Domenica 31 Dicembre 2023, 12:59

TARANTO - Le lancette scorrono e sale la tensione. Il governo ha fissato per l’8 gennaio il termine perentorio entro il quale ArcelorMittal dovrà chiarire se intende partecipare pro quota al fabbisogno finanziario, accettare una soluzione consensuale (consentendo che lo Stato assuma il controllo, rinunciando però a contenziosi legali) o andare allo scontro. È previsto per quella data il vertice tra i Ministri, la multinazionale e il partner pubblico Invitalia. Il governo, all’esito del confronto, che sarà dirimente, potrà assumere le determinazioni conseguenti e spiegare l’indomani ai sindacati cosa intende fare. Il 10 gennaio scade peraltro la deroga concessa dal Tar della Lombardia per la fornitura di gas agli impianti del Siderurgico e bisognerà trovare le risorse per evitare il distacco. Tutto in pochi giorni. Sembra che le parti siano ingabbiate in un labirinto senza riuscire a trovare la via d’uscita. Al momento non ci sono i minimi presupposti per un accordo sull’aumento di capitale di 320 milioni e l’acquisto degli asset aziendali. Da parte sua il governo ha confermato «il massimo impegno per garantire la continuità produttiva dell’ex Ilva, vagliando le ipotesi in campo atte a evitare il ricorso all’amministrazione straordinaria». Proprio la prospettiva di un nuovo commissariamento è quella più temuta dai sindacati, per i quali «percorrere questa strada per fare fuori dalla partita Mittal rischierebbe di innescare una soluzione disastrosa per i lavoratori».
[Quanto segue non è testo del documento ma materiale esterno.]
(* ===== verification/K6ConfigSpec.v ===== *)
(** * What a generated script asks of each worker

    The division of a builder test over the workers, on every executor. *)

From S2P Require Import Prelude GoStrings GoFloat Json Model Payload Duration K6Config.

Open Scope Z_scope.
Open Scope go_scope.

(** Numbers far from the limits of 64 bits. *)
Definition moderate (z : Z) : Prop := 0 <= z <= 2 ^ 31.

(** Each of [workers] workers takes [share]: together they reach the total and
    one less each would not. *)
Definition share_of (total workers share : Z) : Prop :=
  total <= share * workers /\ (share - 1) * workers < Z.max total 1.

Lemma divideAcrossWorkers_share (total workers : Z) :
  moderate total -> 1 <= workers <= 2 ^ 31 ->
  share_of total workers (divideAcrossWorkers total workers) /\
  moderate (divideAcrossWorkers total workers) /\
  (1 <= total \/ 1 < workers -> 1 <= divideAcrossWorkers total workers).
Proof.
  unfold moderate, share_of, divideAcrossWorkers. intros Ht Hw. destruct (Z.leb_spec workers 1).
  { assert (workers = 1) as -> by lia. lia. }
  rewrite (i64_id (total + workers)), i64_id by i64_lia.
  rewrite Z.quot_div_nonneg by lia. Z.div_mod_to_equations. nia.
Qed.

(** The largest target. *)
Lemma max_target_zmax (stages : list Stage) : max_target stages = zmax 0 (map stg_Target stages).
Proof.
  unfold max_target, zmax. generalize 0. induction stages as [|s l IH]; intros z; [done|]. cbn. rewrite IH. f_equal.
  destruct (Z.ltb_spec z (stg_Target s)); lia.
Qed.

Lemma max_target_moderate (stages : list Stage) :
  Forall (fun s => moderate (stg_Target s)) stages -> moderate (max_target stages).
Proof.
  intros Hs. rewrite max_target_zmax. unfold moderate in *.
  destruct (zmax_cases (map stg_Target stages) 0) as [->|Hin]; [lia|].
  apply list_elem_of_fmap in Hin as (s & -> & Hin). rewrite Forall_forall in Hs. by apply Hs.
Qed.

(** The headroom of an arrival-rate scenario is at least what is allocated. *)
Lemma arrival_max_vus_ge (maxVUs preAlloc workers : Z) :
  moderate preAlloc -> preAlloc <= arrival_max_vus maxVUs preAlloc workers.
Proof.
  unfold moderate, arrival_max_vus. intros Hp.
  assert (Hd : preAlloc ⊠ 2 = preAlloc * 2) by (rewrite i64_id; [done|i64_lia]).
  destruct (maxVUs <? preAlloc); [lia|]. cbv zeta. destruct (Z.ltb_spec (divideAcrossWorkers maxVUs workers) preAlloc); lia.
Qed.

Definition moderate_request (req : TestRequest) : Prop :=
  moderate (tr_VUs req) /\ moderate (tr_Rate req) /\ moderate (tr_PreAllocatedVUs req) /\
  Forall (fun s => moderate (stg_Target s)) (tr_Stages req).

(** The stages of a worker. *)
Definition stage_share (workers : Z) (s s' : Stage) : Prop :=
  stg_Duration s' = stg_Duration s /\ share_of (stg_Target s) workers (stg_Target s') /\
  (1 < workers -> 1 <= stg_Target s').

(** What a template is filled with. *)
Definition filled (req : TestRequest) (workers : Z) (executor : string) (template : script_template)
    (data : builderTemplateData) : Prop :=
  match template with
  | externallyControlledTemplate =>
    let total := if String.eqb executor "constant-vus" then tr_VUs req else max_target (tr_Stages req) in
    share_of (Z.max total 1) workers (bt_MaxVUs data) /\
    bt_StartVUs data = (if String.eqb executor "constant-vus" then bt_MaxVUs data else 0)
  | constantArrivalRateTemplate =>
    share_of (Z.max (tr_Rate req) 1) workers (bt_Rate data) /\
    1 <= bt_PreAllocatedVUs data <= bt_MaxVUs data /\ bt_TimeUnit data <> "" /\ bt_Duration data <> ""
  | rampingArrivalRateTemplate =>
    Forall2 (stage_share workers) (tr_Stages req) (bt_Stages data) /\
    1 <= bt_PreAllocatedVUs data <= bt_MaxVUs data /\ bt_TimeUnit data <> ""
  end.

Definition template_of (executor : string) : script_template :=
  if String.eqb executor "constant-arrival-rate" then constantArrivalRateTemplate
  else if String.eqb executor "ramping-arrival-rate" then rampingArrivalRateTemplate
  else externallyControlledTemplate.

Section scripts.
Context (completionBufferSeconds : Z) (render : script_template -> builderTemplateData -> string).
Context (req : TestRequest) (workers : Z) (Hreq : moderate_request req) (Hw : 1 <= workers <= 2 ^ 31).

Definition renders (executor : string) (r : BuilderResult) : Prop :=
  exists data, br_Script r = render (template_of executor) data /\
    filled req workers executor (template_of executor) data.

Lemma max_1_moderate (z : Z) : moderate z -> moderate (Z.max z 1).
Proof. unfold moderate. lia. Qed.

Lemma constant_vus_renders : renders "constant-vus" (generateConstantVUs completionBufferSeconds render req workers).
Proof.
  eexists. split; [reflexivity|]. cbn. split; [|done].
  apply divideAcrossWorkers_share; [|done]. apply max_1_moderate, Hreq.
Qed.

Lemma ramping_vus_renders : renders "ramping-vus" (generateRampingVUs completionBufferSeconds render req workers).
Proof.
  eexists. split; [reflexivity|]. cbn. split; [|done].
  destruct Hreq as (_ & _ & _ & Hs). pose proof (max_target_moderate _ Hs) as Hm. unfold moderate, share_of in *.
  rewrite (i64_id (_ + workers)), i64_id by i64_lia. rewrite Z.quot_div_nonneg by lia. Z.div_mod_to_equations. nia.
Qed.

Lemma share_positive (total : Z) : moderate total -> 1 <= total -> 1 <= divideAcrossWorkers total workers /\
  moderate (divideAcrossWorkers total workers).
Proof. intros Ht H1. destruct (divideAcrossWorkers_share total workers Ht Hw) as (_ & Hm & Hp). auto. Qed.

Lemma constant_rate_renders : renders "constant-arrival-rate" (generateConstantArrivalRate render req workers).
Proof.
  destruct Hreq as (_ & Hr & Hp & _). pose proof (max_1_moderate _ Hr) as Hr1.
  eexists. split; [reflexivity|]. cbn. split; [|split].
  - by apply divideAcrossWorkers_share.
  - assert (Hpre : 1 <= (if tr_PreAllocatedVUs req <? 1 then divideAcrossWorkers (Z.max (tr_Rate req) 1) workers
                         else divideAcrossWorkers (tr_PreAllocatedVUs req) workers) /\
                   moderate (if tr_PreAllocatedVUs req <? 1 then divideAcrossWorkers (Z.max (tr_Rate req) 1) workers
                             else divideAcrossWorkers (tr_PreAllocatedVUs req) workers)).
    { destruct (Z.ltb_spec (tr_PreAllocatedVUs req) 1); apply share_positive; auto with lia; lia. }
    destruct Hpre as [H1 Hm]. split; [done|]. by apply arrival_max_vus_ge.
  - split; [destruct (String.eqb_spec (tr_TimeUnit req) "")|destruct (String.eqb_spec (tr_Duration req) "")]; done.
Qed.

Lemma ramping_rate_renders : renders "ramping-arrival-rate" (generateRampingArrivalRate render req workers).
Proof.
  destruct Hreq as (_ & _ & Hp & Hs). pose proof (max_target_moderate _ Hs) as Hmax.
  eexists. split; [reflexivity|]. cbn. split; [|split].
  - apply Forall2_fmap_r. apply Forall_Forall2_diag. eapply Forall_impl; [exact Hs|]. intros s Ht. cbn.
    destruct (divideAcrossWorkers_share (stg_Target s) workers Ht Hw) as (Hsh & _ & Hpos).
    split_and!; [done|done|]. intros ?. cbn. auto.
  - assert (Hpre : 1 <= (if tr_PreAllocatedVUs req <? 1 then Z.max (divideAcrossWorkers (max_target (tr_Stages req)) workers) 1
                         else divideAcrossWorkers (tr_PreAllocatedVUs req) workers) /\
                   moderate (if tr_PreAllocatedVUs req <? 1 then Z.max (divideAcrossWorkers (max_target (tr_Stages req)) workers) 1
                         else divideAcrossWorkers (tr_PreAllocatedVUs req) workers)).
    { destruct (Z.ltb_spec (tr_PreAllocatedVUs req) 1); [|by apply share_positive].
      split; [lia|]. by apply max_1_moderate, divideAcrossWorkers_share. }
    destruct Hpre as [H1 Hm]. split; [done|]. by apply arrival_max_vus_ge.
  - by destruct (String.eqb_spec (tr_TimeUnit req) "").
Qed.
End scripts.

Definition known_executor (req : TestRequest) : string :=
  if String.eqb (tr_Executor req) "" then "ramping-vus" else tr_Executor req.

(** C35: a builder test becomes the script of its executor's template, and fails
    exactly for an unknown executor.  The numbers a worker gets are the total
    divided by the number of workers and rounded up, so the workers together
    are asked for the total at least and for less than one more each; what an
    arrival rate allocates is positive and within its maximum.  With several
    workers a target of zero becomes a target of one.  The numbers of the
    request are so small that nothing overflows ([moderate_request]). *)
Theorem GenerateFromBuilder_spec completionBufferSeconds render (req : TestRequest) (workers : Z) :
  moderate_request req -> workers <= 2 ^ 31 ->
  match GenerateFromBuilder completionBufferSeconds render req workers with
  | Ok r => renders render req (Z.max workers 1) (known_executor req) r
  | Err e => known_executor req ∉ ["constant-vus"; "ramping-vus"; "constant-arrival-rate"; "ramping-arrival-rate"]
  end.
Proof.
  intros Hreq Hw. unfold GenerateFromBuilder. fold (known_executor req).
  assert (Hn : (if workers <? 1 then 1 else workers) = Z.max workers 1) by (destruct (Z.ltb_spec workers 1); lia).
  rewrite Hn. clear Hn. assert (Hw1 : 1 <= Z.max workers 1 <= 2 ^ 31) by lia.
  destruct (String.eqb_spec (known_executor req) "constant-vus") as [->|H1]; [by apply constant_vus_renders|].
  destruct (String.eqb_spec (known_executor req) "ramping-vus") as [->|H2]; [by apply ramping_vus_renders|].
  destruct (String.eqb_spec (known_executor req) "constant-arrival-rate") as [->|H3]; [by apply constant_rate_renders|].
  destruct (String.eqb_spec (known_executor req) "ramping-arrival-rate") as [->|H4]; [by apply ramping_rate_renders|].
  rewrite !not_elem_of_cons. split_and!; [done..|apply not_elem_of_nil].
Qed.

(** Three workers share 100 requests per second. *)
Definition hundred_per_second : TestRequest :=
  zero_TestRequest <| tr_Executor := "constant-arrival-rate" |> <| tr_Rate := 100 |>
    <| tr_Stages := [mkStage "1m" 10; mkStage "30s" 0] |>.

Lemma GenerateFromBuilder_spec_witness :
  moderate_request hundred_per_second /\
  renders (fun _ data => itoa (bt_Rate data)) hundred_per_second 3 "constant-arrival-rate"
    (mkBuilderResult "34" "constant-arrival-rate").
Proof.
  assert (Hm : moderate_request hundred_per_second).
  { unfold moderate_request, moderate. cbn. split_and!; try lia. repeat constructor; cbn; lia. }
  split; [exact Hm|].
  pose proof (GenerateFromBuilder_spec 30 (fun _ data => itoa (bt_Rate data)) hundred_per_second 3 Hm ltac:(lia)) as Hr.
  vm_compute in Hr. vm_compute. exact Hr.
Defined.

(** A ramp down to nothing ends at one request per second for each of three workers. *)
Example ramp_down_ex :
  br_Script (generateRampingArrivalRate (fun _ data => String.concat " " (map (fun s => itoa (stg_Target s)) (bt_Stages data)))
    hundred_per_second 3) = "4 1".
Proof. vm_compute. reflexivity. Qed.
Il ministro delle Imprese e del made in Italy, Adolfo Urso, che già nel gennaio scorso prospettò la possibilità di un anticipo del passaggio in maggioranza di Invitalia nella compagine societaria, ha assicurato che l’intenzione dell’Esecutivo «è quella di mantenere la produzione siderurgica a Taranto, anzi rilanciarla in una fase di riconversione green». Ha poi aggiunto che «il piano industriale prevede un supporto finanziario da parte dei soci per almeno un miliardo e 300 milioni per esigenze legate alla produzione e anche per acquisizione degli impianti. Se il socio di maggioranza – ha chiarito - non risponderà a questa richiesta il governo ne prenderà atto e prenderà i suoi provvedimenti».

Una nota di Palazzo Chigi ha poi puntualizzato che all’azionista di maggioranza ArcelorMittal (che detiene il 62% delle quote) verranno chieste «precise garanzie su investimenti, livelli di produzione, sicurezza dei lavoratori, salvaguardia degli impianti e tutela ambientale».

La riunione del 28 dicembre per le sigle metalmeccaniche «peggio di così non poteva andare». In questi giorni si valuteranno eventuali forme di mobilitazione a ridosso dell’incontro dell’8 gennaio, atteso come il giorno del giudizio. E crescono le preoccupazioni, anche perché, hanno spiegato le organizzazioni sindacali, «dal primo di gennaio partirà una cassa integrazione non sottoscritta dalle organizzazioni sindacali, senza piano industriale», ci sono poi «incertezze per la retribuzione per migliaia di lavoratori dell’appalto, usati come scudo per minacciare l’ipotesi di amministrazione straordinaria», «manca il completamento dell’ambientalizzazione», «ci sono problemi di sicurezza a causa dell’assenza di manutenzione e continue provocazioni e umiliazioni nei confronti dei lavoratori».

Intanto, una delegazione dell’Usb ha ottenuto la convocazione dalla Cei dopo l’appello lanciato, nei giorni scorsi, durante l’occupazione temporanea e simbolica della chiesetta inferiore della Concattedrale di Taranto («la Chiesa risponde presente alla disperata richiesta di aiuto dei lavoratori»), mentre gli autotrasportatori di Casartigiani Taranto affermano che «lo stato di agitazione degli imprenditori dell’indotto è ormai incontrollabile, è come una bomba a orologeria pronta a esplodere senza preavviso». L’associazione auspica «che tra qualche giorno gli autotrasportatori possano ricevere i compensi spettanti da Acciaierie d’Italia, diversamente - avverte il coordinatore regionale Stefano Castronuovo - verranno assunte nuove iniziative autonome di protesta mosse dall’esasperazione che ormai è giunta al limite».

Per il segretario generale della Uilm di Taranto, Davide Sperti, «Taranto si sta spegnendo attorno all’ex Ilva, non esiste alcuna alternativa. La chiusura della fabbrica causerebbe un vero e proprio disastro ambientale e sociale».